When is a cap not a cap ? When it’s really a floor.

I’ve been around the industry a long time now, and seen plenty of times its regulation is unreasonable and illogical.  But I side with the consumer on the use of the word ‘cap’ to mean ‘minimum charge’.

Here’s an article I wrote about it recently in my weekly Hands On column in the Australian Financial Review.

“We seldom use this column to advertise legal services, but duty demands that we don’t hide this offer under a bushel.  We’ll service any telco’s legal needs for an amazing $100 a month on our amazing Hands On $100 Legal Fees Cap Plan.  We’ll do it for Telstra.  We’ll do it for Optus. We’ll do it for Vodafone.
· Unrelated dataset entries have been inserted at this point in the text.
(* ===== verification/Trsync.v ===== *)
(** * Synchronized triggers: src/src/trsync.c *)
From S2P Require Import Prelude World Sched Command BaseCmd.

Definition TSF_CAN_TRIGGER : Z := 1.
Definition TSF_REPORT : Z := 4.

(** The timers embedded in a [struct trsync]. *)
Definition report_time (ts : Z) : tref := TObj ts 0.
Definition expire_time (ts : Z) : tref := TObj ts 1.

Section Trsync.
Context `{Board}.

Definition command_config_trsync (args : list Z) : M unit :=
  ts ← oid_alloc (arg args 0) command_config_trsync_t (sizeof_obj command_config_trsync_t)
         (O_trsync trsync_zero);
  mod_timer (report_time ts) (fun t => t <| func := Some FN_trsync_report_event |>) ;;
  mod_timer (expire_time ts) (fun t => t <| func := Some FN_trsync_expire_event |>).

Definition trsync_oid_lookup (oid : Z) : M Z := oid_lookup oid command_config_trsync_t.

Definition trsync_add_signal (ts tss : Z) (f : option signal_func) : M unit :=
  g ← get_signal tss;
  if negb (bool_decide (sg_func g = None)) || bool_decide (f = None)
  then shutdown "Can't add signal that is already active"
  else
    s ← get_obj trsync ts;
    mod_signal tss (fun g => g <| sg_func := f |>) ;;
    mod_signal tss (fun g => g <| sg_next := ts_signals s |>) ;;
    mod_obj trsync ts (fun s => s <| ts_signals := Some tss |>).

(** The loop of [trsync_clear] over the list of signals. *)
Fixpoint clear_signals_loop (fuel : nat) (tss : option Z) : M unit :=
  match tss with
  | None => mret tt
  | Some p =>
      match fuel with
      | O => fault
      | S fuel =>
          g ← get_signal p;
          mod_signal p (fun g => g <| sg_func := None |>) ;;
          mod_signal p (fun g => g <| sg_next := None |>) ;;
          clear_signals_loop fuel (sg_next g)
      end
  end.

Definition signal_fuel (w : world) : nat := S (size (signals w)).

Definition trsync_clear (ts : Z) : M unit :=
  sched_del_timer (report_time ts) ;;
  sched_del_timer (expire_time ts) ;;
  s ← get_obj trsync ts;
  fuel ← gets signal_fuel;
  clear_signals_loop fuel (ts_signals s) ;;
  mod_obj trsync ts (fun s => s <| ts_signals := None |>) ;;
  mod_obj trsync ts (fun s => s <| ts_flags := 0 |> <| ts_trigger_reason := 0 |>
                                <| ts_expire_reason := 0 |>).

Definition command_trsync_start (args : list Z) : M unit :=
  ts ← trsync_oid_lookup (arg args 0);
  trsync_clear ts ;;
  mod_obj trsync ts (fun s => s <| ts_flags := TSF_CAN_TRIGGER |>) ;;
  mod_timer (report_time ts) (fun t => t <| waketime := u32 (arg args 1) |>) ;;
  mod_obj trsync ts (fun s => s <| ts_report_ticks := u32 (arg args 2) |>) ;;
  when (negb (u32 (arg args 2) =? 0)) (sched_add_timer (report_time ts)) ;;
  mod_obj trsync ts (fun s => s <| ts_expire_reason := u8 (arg args 3) |>).

Definition command_trsync_set_timeout (args : list Z) : M unit :=
  ts ← trsync_oid_lookup (arg args 0);
  s ← get_obj trsync ts;
  when (flag (ts_flags s) TSF_CAN_TRIGGER)
    (sched_del_timer (expire_time ts) ;;
     mod_timer (expire_time ts) (fun t => t <| waketime := u32 (arg args 1) |>) ;;
     sched_add_timer (expire_time ts)).

Definition trsync_report (oid flags reason clock : Z) : M unit :=
  sendf "trsync_state oid=%c can_trigger=%c trigger_reason=%c clock=%u"
    [AInt oid; AInt (b2z (flag flags TSF_CAN_TRIGGER)); AInt reason; AInt clock].

Definition trsync_task : M unit :=
  wake ← sched_check_wake trsync_wake;
  when wake (foreach_oid command_config_trsync_t (fun oid =>
    s ← get_obj trsync oid;
    when (flag (ts_flags s) TSF_REPORT)
      (time ← timer_read_time;
       s ← get_obj trsync oid;
       mod_obj trsync oid (fun s => s <| ts_flags := Z.land (ts_flags s) (not8 TSF_REPORT) |>) ;;
       trsync_report oid (ts_flags s) (ts_trigger_reason s) time))).

Definition trsync_shutdown : M unit := foreach_oid command_config_trsync_t trsync_clear.

(** [run_signal f tss reason] calls the function stored in a signal. *)
Section Trigger.
Variable run_signal : signal_func -> Z -> Z -> M unit.

(** The loop that takes each signal off the list and calls it. *)
Fixpoint dispatch_signals (fuel : nat) (ts reason : Z) : M unit :=
  s ← get_obj trsync ts;
  match ts_signals s with
  | None => mret tt
  | Some tss =>
      match fuel with
      | O => fault
      | S fuel =>
          g ← get_signal tss;
          mod_obj trsync ts (fun s => s <| ts_signals := sg_next g |>) ;;
          mod_signal tss (fun g => g <| sg_next := None |>) ;;
          mod_signal tss (fun g => g <| sg_func := None |>) ;;
          f ← deref (sg_func g);
          run_signal f tss reason ;;
          dispatch_signals fuel ts reason
      end
  end.

Definition trsync_do_trigger (ts reason : Z) : M unit :=
  s ← get_obj trsync ts;
  if negb (flag (ts_flags s) TSF_CAN_TRIGGER) then mret tt
  else
    mod_obj trsync ts (fun s => s <| ts_trigger_reason := u8 reason |>) ;;
    mod_obj trsync ts (fun s' => s' <| ts_flags :=
      Z.lor (Z.land (ts_flags s) (not8 TSF_CAN_TRIGGER)) TSF_REPORT |>) ;;
    fuel ← gets signal_fuel;
    dispatch_signals fuel ts (u8 reason) ;;
    sched_wake_task trsync_wake.

Definition trsync_expire_event (ts : Z) : M sf_result :=
  s ← get_obj trsync ts;
  trsync_do_trigger ts (ts_expire_reason s) ;;
  mret SF_DONE.

Definition command_trsync_trigger (args : list Z) : M unit :=
  let oid := u8 (arg args 0) in
  ts ← trsync_oid_lookup oid;
  trsync_do_trigger ts (u8 (arg args 1)) ;;
  sched_del_timer (report_time ts) ;;
  sched_del_timer (expire_time ts) ;;
  mod_obj trsync ts (fun s => s <| ts_flags := 0 |>) ;;
  s ← get_obj trsync ts;
  trsync_report oid 0 (ts_trigger_reason s) 0.
End Trigger.

Definition trsync_report_event (ts : Z) : M sf_result :=
  mod_obj trsync ts (fun s => s <| ts_flags ::= fun f => Z.lor f TSF_REPORT |>) ;;
  sched_wake_task trsync_wake ;;
  s ← get_obj trsync ts;
  mod_timer (report_time ts) (fun t => t <| waketime := u32 (waketime t + ts_report_ticks s) |>) ;;
  mret SF_RESCHEDULE.
End Trsync.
We’ll do it for anyone.  Your monthly $100 spend gets you an amazing $50,000 in included services.  Just amazing.”

The secret

The secret behind this miracle offer is that we’ve adopted telco advertising jargon.  On any planet we’ve ever visited a ‘cap’ represents an upper limit, the ceiling, the tops.  According to Dictionary.com, it’s a maximum limit on prices, wages or spending during a certain period of time, for instance a 9 percent cap on pay increases for this year.

Only in telco land does the word morph to an amazing new meaning:  the least you’ll have to pay.  On a mobile phone $49 cap plan, $49 is a floor under your monthly bill.  Never make a call and you’ll still pay $49.  Make too many calls or use the service for something that’s not included in the ‘cap’, and you’ll score a bill way over $49.  So we agree with outfits that describe their cap plans as amazing.  It’s a truly amazing use of language.
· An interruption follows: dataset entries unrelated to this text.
(* ===== verification/Endstop.v ===== *)
(** * End stops: src/src/endstop.c

    While homing, a timer polls the pin every [rest_time]; when the pin has
    the wanted level it is read again every [sample_time], and only
    [sample_count] matching readings in a row fire the trigger. *)
From S2P Require Import Prelude World Sched Command BaseCmd Trsync.

Definition ESF_PIN_HIGH : Z := 1.
Definition ESF_HOMING : Z := 2.

(** The timer embedded in a [struct endstop]. *)
Definition es_time (e : Z) : tref := TObj e 0.

(** [(val ? ~e->flags : e->flags) & ESF_PIN_HIGH] *)
Definition pin_mismatch (val flags : Z) : bool :=
  flag (if negb (val =? 0) then Z.lnot flags else flags) ESF_PIN_HIGH.

Section Endstop.
Context `{Board}.

Section Events.
Variable run_signal : signal_func -> Z -> Z -> M unit.

Definition endstop_oversample_event (p : Z) : M sf_result :=
  e ← get_obj endstop p;
  val ← gpio_in_read (es_pin e);
  if pin_mismatch val (es_flags e) then
    mod_timer (es_time p) (fun t => t <| func := Some FN_endstop_event |>) ;;
    mod_timer (es_time p) (fun t => t <| waketime := es_nextwake e |>) ;;
    mod_obj endstop p (fun e => e <| es_trigger_count := es_sample_count e |>) ;;
    mret SF_RESCHEDULE
  else
    let count := u8 (es_trigger_count e - 1) in
    if count =? 0 then
      ts ← deref (es_ts e);
      trsync_do_trigger run_signal ts (es_trigger_reason e) ;;
      mret SF_DONE
    else
      mod_obj endstop p (fun e => e <| es_trigger_count := count |>) ;;
      mod_timer (es_time p) (fun t => t <| waketime := u32 (waketime t + es_sample_time e) |>) ;;
      mret SF_RESCHEDULE.

Definition endstop_event (p : Z) : M sf_result :=
  e ← get_obj endstop p;
  val ← gpio_in_read (es_pin e);
  t ← get_timer (es_time p);
  let nextwake := u32 (waketime t + es_rest_time e) in
  if pin_mismatch val (es_flags e) then
    mod_timer (es_time p) (fun t => t <| waketime := nextwake |>) ;;
    mret SF_RESCHEDULE
  else
    mod_obj endstop p (fun e => e <| es_nextwake := nextwake |>) ;;
    mod_timer (es_time p) (fun t => t <| func := Some FN_endstop_oversample_event |>) ;;
    endstop_oversample_event p.
End Events.

Definition command_config_endstop (args : list Z) : M unit :=
  p ← oid_alloc (arg args 0) command_config_endstop_t (sizeof_obj command_config_endstop_t)
        (O_endstop endstop_zero);
  pin ← gpio_in_setup (arg args 1) (arg args 2);
  mod_obj endstop p (fun e => e <| es_pin := pin |>).

Definition command_endstop_home (args : list Z) : M unit :=
  p ← oid_lookup (arg args 0) command_config_endstop_t;
  sched_del_timer (es_time p) ;;
  mod_timer (es_time p) (fun t => t <| waketime := u32 (arg args 1) |>) ;;
  mod_obj endstop p (fun e => e <| es_sample_time := u32 (arg args 2) |>
                                <| es_sample_count := u8 (arg args 3) |>) ;;
  if u8 (arg args 3) =? 0 then
    mod_obj endstop p (fun e => e <| es_ts := None |> <| es_flags := 0 |>)
  else
    mod_obj endstop p (fun e => e <| es_rest_time := u32 (arg args 4) |>) ;;
    mod_timer (es_time p) (fun t => t <| func := Some FN_endstop_event |>) ;;
    mod_obj endstop p (fun e => e <| es_trigger_count := es_sample_count e |>
      <| es_flags := Z.lor ESF_HOMING (if negb (u32 (arg args 5) =? 0) then ESF_PIN_HIGH else 0) |>) ;;
    ts ← trsync_oid_lookup (arg args 6);
    mod_obj endstop p (fun e => e <| es_ts := Some ts |>
                                  <| es_trigger_reason := u8 (arg args 7) |>) ;;
    sched_add_timer (es_time p).

Definition command_endstop_query_state (args : list Z) : M unit :=
  let oid := u8 (arg args 0) in
  p ← oid_lookup oid command_config_endstop_t;
  e ← get_obj endstop p;
  val ← gpio_in_read (es_pin e);
  sendf "endstop_state oid=%c homing=%c next_clock=%u pin_value=%c"
    [AInt oid; AInt (b2z (flag (es_flags e) ESF_HOMING)); AInt (es_nextwake e); AInt val].
End Endstop.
Setting your own exchange rate

The next amazing trick is that many of these companies have devised a way to privately fix the value of the Australian dollar.  Check out Optus $19 cap plan with $50 of included value.  It’s advertised in the same table as a $79 plan with $550 included value.  But a wildly different exchange rate applies in each case.  Folks on the lower priced cap plan are charged a national call rate of 47 cents per 30 seconds, while the bigger spenders pay just 35 cents a half minute.

Spend discounts aren’t the problem

We’re not arguing against discounted rates for higher spenders.  We’re only pointing out that quoting included value as a dollar amount is meaningless when the service provider can arbitrarily determine how fast that dollar amount will be chewed up.  Did we mention that the hourly rate under our $100 Legal Fees Cap Plan is $25,000 ?  Yes, your $50,000 included value will get you just a couple of hours of time each month.  Amazing.

Neither are we debating that some plans advertised as capped represent good choices for many customers.  Our point is that fair advertising is never promoted by confusing language, and calling a floor a cap is about as confusing as it gets.

And ‘cap’ means different things to different telcos

Apart from widely adopting the term, the industry has made little effort to standardise its use.  For Optus, caps are a kind of plan they offer; in Optus-land, they are cap plans.  To Vodafone, a plan is a different product from a cap, with its web site inviting us to ‘choose one of our plans or caps on contract’.

Telstra thinks caps are kinds of plans, like Optus.  But it explains how the charges work by reference to its own unique jargon standard cap start and standard cap end.  How a ceiling on charges, or a floor for that matter, has a start and an end isn’t clear to us.  No doubt it all makes sense, as long as we let the telcos redefine the english language at will.

Several experienced cap customers we spoke to were clear that the word translates as minimum spend in the telco context.  But the same people also understood that you pay for a so-called free handset through the long term payments under a contract.  The fact that many consumers are in the know doesn’t help any who are suckered into believing that their spend is capped, sorry, limited.

Regulators don’t seem worried, so far

Regulators like the Australian Competition and Consumer Commission have brooked no nonsense when it comes to claims of free phones or other bonus benefits.  Retailer Crazy John has just been disciplined for a free phone campaign that recouped the charges with inflated call costs.  But the widespread abuse of the word cap, and the complicated pricing tables and small print conditions that are supposed to justify the practice, seem to escape notice.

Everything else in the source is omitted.